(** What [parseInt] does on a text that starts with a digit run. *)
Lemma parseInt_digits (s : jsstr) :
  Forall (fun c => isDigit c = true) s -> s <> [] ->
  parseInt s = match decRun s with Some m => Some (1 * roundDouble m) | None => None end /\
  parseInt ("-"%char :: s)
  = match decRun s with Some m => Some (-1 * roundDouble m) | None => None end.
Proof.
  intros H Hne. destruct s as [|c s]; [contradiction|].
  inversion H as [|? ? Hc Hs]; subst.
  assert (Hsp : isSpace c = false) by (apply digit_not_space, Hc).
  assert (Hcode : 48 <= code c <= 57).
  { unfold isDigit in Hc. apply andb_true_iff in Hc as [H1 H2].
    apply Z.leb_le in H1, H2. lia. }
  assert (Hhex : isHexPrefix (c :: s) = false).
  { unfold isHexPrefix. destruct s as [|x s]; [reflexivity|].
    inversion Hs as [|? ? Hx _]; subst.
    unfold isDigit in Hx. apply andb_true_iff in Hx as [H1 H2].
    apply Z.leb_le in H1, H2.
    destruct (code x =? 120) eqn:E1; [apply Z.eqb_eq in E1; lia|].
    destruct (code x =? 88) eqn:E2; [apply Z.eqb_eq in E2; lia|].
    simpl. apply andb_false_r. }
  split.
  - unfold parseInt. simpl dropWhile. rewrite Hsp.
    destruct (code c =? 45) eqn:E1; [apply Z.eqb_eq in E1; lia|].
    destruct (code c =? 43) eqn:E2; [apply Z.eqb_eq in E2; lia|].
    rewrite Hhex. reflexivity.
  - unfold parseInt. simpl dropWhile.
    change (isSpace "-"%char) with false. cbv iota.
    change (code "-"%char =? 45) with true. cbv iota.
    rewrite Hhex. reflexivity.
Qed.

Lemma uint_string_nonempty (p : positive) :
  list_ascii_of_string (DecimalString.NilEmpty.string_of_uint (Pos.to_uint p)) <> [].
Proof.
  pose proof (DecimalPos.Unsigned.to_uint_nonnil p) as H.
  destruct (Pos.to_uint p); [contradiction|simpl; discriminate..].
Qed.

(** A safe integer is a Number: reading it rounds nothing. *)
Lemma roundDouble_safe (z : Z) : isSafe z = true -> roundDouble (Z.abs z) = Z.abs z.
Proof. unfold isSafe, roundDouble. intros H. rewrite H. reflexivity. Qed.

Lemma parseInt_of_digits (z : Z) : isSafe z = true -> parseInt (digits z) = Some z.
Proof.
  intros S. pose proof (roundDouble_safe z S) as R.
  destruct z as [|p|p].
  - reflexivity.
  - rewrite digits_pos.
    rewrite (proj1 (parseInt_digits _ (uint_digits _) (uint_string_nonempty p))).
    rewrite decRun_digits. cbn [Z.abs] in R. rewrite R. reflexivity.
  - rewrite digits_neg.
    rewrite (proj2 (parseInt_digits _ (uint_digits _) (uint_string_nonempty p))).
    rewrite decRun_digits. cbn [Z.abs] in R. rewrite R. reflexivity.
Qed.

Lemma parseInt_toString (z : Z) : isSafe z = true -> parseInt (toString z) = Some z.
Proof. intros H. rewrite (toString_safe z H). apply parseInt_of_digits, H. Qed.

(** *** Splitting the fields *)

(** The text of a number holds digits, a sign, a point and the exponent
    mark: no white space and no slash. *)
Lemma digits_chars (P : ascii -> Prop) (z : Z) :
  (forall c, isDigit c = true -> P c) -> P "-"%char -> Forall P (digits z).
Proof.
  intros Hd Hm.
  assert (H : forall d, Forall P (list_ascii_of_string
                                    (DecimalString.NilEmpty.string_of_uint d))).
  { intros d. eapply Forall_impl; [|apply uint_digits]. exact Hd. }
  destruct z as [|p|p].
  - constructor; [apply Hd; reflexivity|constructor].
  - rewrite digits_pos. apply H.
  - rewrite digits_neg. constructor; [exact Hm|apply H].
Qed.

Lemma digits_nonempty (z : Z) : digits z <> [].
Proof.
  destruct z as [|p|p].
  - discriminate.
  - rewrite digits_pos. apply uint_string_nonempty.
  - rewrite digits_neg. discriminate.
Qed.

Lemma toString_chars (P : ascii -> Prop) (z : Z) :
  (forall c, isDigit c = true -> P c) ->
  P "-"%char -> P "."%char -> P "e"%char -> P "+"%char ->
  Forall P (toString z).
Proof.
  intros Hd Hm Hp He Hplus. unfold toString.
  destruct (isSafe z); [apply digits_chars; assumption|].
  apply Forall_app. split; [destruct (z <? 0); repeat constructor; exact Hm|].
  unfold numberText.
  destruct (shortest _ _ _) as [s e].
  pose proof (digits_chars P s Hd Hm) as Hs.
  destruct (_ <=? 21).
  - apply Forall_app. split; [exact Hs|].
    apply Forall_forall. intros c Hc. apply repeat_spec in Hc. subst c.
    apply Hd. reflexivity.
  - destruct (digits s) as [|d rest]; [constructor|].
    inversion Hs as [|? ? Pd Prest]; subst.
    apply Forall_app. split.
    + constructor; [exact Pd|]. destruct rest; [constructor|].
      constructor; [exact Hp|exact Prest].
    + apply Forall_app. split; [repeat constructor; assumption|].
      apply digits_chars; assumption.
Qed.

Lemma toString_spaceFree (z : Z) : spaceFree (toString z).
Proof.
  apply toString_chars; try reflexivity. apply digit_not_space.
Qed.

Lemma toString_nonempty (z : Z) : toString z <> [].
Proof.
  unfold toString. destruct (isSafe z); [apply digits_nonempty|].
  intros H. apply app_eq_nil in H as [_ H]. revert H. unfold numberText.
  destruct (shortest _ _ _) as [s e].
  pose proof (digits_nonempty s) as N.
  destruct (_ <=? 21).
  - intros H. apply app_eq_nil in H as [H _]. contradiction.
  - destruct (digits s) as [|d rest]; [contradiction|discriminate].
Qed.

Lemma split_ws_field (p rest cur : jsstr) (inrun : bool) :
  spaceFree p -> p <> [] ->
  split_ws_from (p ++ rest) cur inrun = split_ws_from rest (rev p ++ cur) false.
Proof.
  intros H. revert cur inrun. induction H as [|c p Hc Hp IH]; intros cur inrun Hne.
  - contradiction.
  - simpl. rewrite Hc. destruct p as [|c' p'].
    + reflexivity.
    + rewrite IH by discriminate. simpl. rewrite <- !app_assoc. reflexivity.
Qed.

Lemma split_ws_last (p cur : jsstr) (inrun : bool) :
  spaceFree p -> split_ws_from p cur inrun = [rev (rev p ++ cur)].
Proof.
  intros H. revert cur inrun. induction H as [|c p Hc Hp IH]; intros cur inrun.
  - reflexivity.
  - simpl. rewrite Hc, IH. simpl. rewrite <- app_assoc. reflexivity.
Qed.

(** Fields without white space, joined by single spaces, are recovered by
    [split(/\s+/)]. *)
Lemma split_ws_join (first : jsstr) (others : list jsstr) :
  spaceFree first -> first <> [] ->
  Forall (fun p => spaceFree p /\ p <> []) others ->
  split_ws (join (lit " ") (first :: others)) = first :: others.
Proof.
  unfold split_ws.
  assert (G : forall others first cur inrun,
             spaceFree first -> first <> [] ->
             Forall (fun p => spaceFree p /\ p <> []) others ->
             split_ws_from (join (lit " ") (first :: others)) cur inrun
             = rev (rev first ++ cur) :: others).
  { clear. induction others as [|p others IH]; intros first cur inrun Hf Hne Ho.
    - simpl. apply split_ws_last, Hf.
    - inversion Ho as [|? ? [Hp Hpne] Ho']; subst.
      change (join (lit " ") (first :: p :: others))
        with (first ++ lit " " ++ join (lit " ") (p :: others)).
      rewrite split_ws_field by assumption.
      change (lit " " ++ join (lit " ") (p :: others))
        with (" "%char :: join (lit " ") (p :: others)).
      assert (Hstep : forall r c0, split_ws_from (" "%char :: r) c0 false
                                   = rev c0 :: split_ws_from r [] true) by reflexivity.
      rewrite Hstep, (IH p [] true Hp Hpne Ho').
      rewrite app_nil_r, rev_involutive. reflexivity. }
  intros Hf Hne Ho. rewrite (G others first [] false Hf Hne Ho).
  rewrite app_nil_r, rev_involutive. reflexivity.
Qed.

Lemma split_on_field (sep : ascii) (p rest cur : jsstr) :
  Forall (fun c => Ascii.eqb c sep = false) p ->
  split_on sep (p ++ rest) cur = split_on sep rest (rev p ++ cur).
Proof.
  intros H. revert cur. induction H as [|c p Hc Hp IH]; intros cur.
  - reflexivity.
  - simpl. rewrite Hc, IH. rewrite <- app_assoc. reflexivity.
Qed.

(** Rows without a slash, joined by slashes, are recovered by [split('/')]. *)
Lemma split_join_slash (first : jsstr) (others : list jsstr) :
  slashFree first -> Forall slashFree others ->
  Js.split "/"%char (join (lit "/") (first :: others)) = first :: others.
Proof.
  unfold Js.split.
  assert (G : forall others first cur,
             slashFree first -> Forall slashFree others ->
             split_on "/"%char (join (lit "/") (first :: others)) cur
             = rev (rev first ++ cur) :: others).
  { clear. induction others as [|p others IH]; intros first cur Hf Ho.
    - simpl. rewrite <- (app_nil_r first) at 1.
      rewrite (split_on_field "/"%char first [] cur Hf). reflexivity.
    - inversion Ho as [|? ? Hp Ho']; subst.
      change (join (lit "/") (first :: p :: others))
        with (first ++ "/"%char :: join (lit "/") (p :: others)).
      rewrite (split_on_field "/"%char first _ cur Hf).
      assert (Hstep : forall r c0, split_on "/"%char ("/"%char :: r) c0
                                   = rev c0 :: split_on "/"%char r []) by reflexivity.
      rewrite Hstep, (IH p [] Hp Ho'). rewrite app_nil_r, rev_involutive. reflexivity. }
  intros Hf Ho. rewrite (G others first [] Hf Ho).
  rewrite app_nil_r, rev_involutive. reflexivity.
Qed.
--
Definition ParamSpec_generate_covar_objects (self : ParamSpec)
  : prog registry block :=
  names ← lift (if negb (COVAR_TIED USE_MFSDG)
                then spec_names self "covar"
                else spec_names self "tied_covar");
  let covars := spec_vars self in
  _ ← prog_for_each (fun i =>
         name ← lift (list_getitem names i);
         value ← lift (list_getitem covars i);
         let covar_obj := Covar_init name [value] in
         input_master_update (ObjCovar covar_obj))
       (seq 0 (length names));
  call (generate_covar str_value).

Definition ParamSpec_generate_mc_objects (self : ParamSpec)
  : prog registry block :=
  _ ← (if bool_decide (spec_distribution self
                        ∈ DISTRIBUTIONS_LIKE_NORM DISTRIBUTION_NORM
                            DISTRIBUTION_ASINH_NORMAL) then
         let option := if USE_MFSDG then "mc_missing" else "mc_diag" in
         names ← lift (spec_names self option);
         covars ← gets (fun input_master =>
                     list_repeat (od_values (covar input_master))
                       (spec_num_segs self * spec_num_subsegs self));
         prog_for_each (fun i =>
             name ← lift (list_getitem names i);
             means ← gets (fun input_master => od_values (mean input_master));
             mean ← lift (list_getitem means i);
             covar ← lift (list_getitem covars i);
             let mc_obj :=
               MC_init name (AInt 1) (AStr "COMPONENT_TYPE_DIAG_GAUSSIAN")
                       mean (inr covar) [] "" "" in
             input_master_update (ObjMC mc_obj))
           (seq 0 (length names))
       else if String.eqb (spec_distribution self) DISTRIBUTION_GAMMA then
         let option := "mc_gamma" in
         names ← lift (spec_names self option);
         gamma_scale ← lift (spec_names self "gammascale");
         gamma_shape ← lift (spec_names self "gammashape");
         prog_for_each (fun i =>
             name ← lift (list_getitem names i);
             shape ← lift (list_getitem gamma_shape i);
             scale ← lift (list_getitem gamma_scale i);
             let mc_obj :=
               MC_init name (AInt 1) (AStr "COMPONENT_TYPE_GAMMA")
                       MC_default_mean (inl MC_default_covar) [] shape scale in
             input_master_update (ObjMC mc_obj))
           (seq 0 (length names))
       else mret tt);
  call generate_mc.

INSTRUCTIONS TO FOLLOW — Take the records above and return, word for word, only the lines that fall from the line with "DISTRIBUTION_ASINH_NORMAL) then" to the line with "call generate_mc.", both of them included.

ANSWER BELOW —
                            DISTRIBUTION_ASINH_NORMAL) then
         let option := if USE_MFSDG then "mc_missing" else "mc_diag" in
         names ← lift (spec_names self option);
         covars ← gets (fun input_master =>
                     list_repeat (od_values (covar input_master))
                       (spec_num_segs self * spec_num_subsegs self));
         prog_for_each (fun i =>
             name ← lift (list_getitem names i);
             means ← gets (fun input_master => od_values (mean input_master));
             mean ← lift (list_getitem means i);
             covar ← lift (list_getitem covars i);
             let mc_obj :=
               MC_init name (AInt 1) (AStr "COMPONENT_TYPE_DIAG_GAUSSIAN")
                       mean (inr covar) [] "" "" in
             input_master_update (ObjMC mc_obj))
           (seq 0 (length names))
       else if String.eqb (spec_distribution self) DISTRIBUTION_GAMMA then
         let option := "mc_gamma" in
         names ← lift (spec_names self option);
         gamma_scale ← lift (spec_names self "gammascale");
         gamma_shape ← lift (spec_names self "gammashape");
         prog_for_each (fun i =>
             name ← lift (list_getitem names i);
             shape ← lift (list_getitem gamma_shape i);
             scale ← lift (list_getitem gamma_scale i);
             let mc_obj :=
               MC_init name (AInt 1) (AStr "COMPONENT_TYPE_GAMMA")
                       MC_default_mean (inl MC_default_covar) [] shape scale in
             input_master_update (ObjMC mc_obj))
           (seq 0 (length names))
       else mret tt);
  call generate_mc.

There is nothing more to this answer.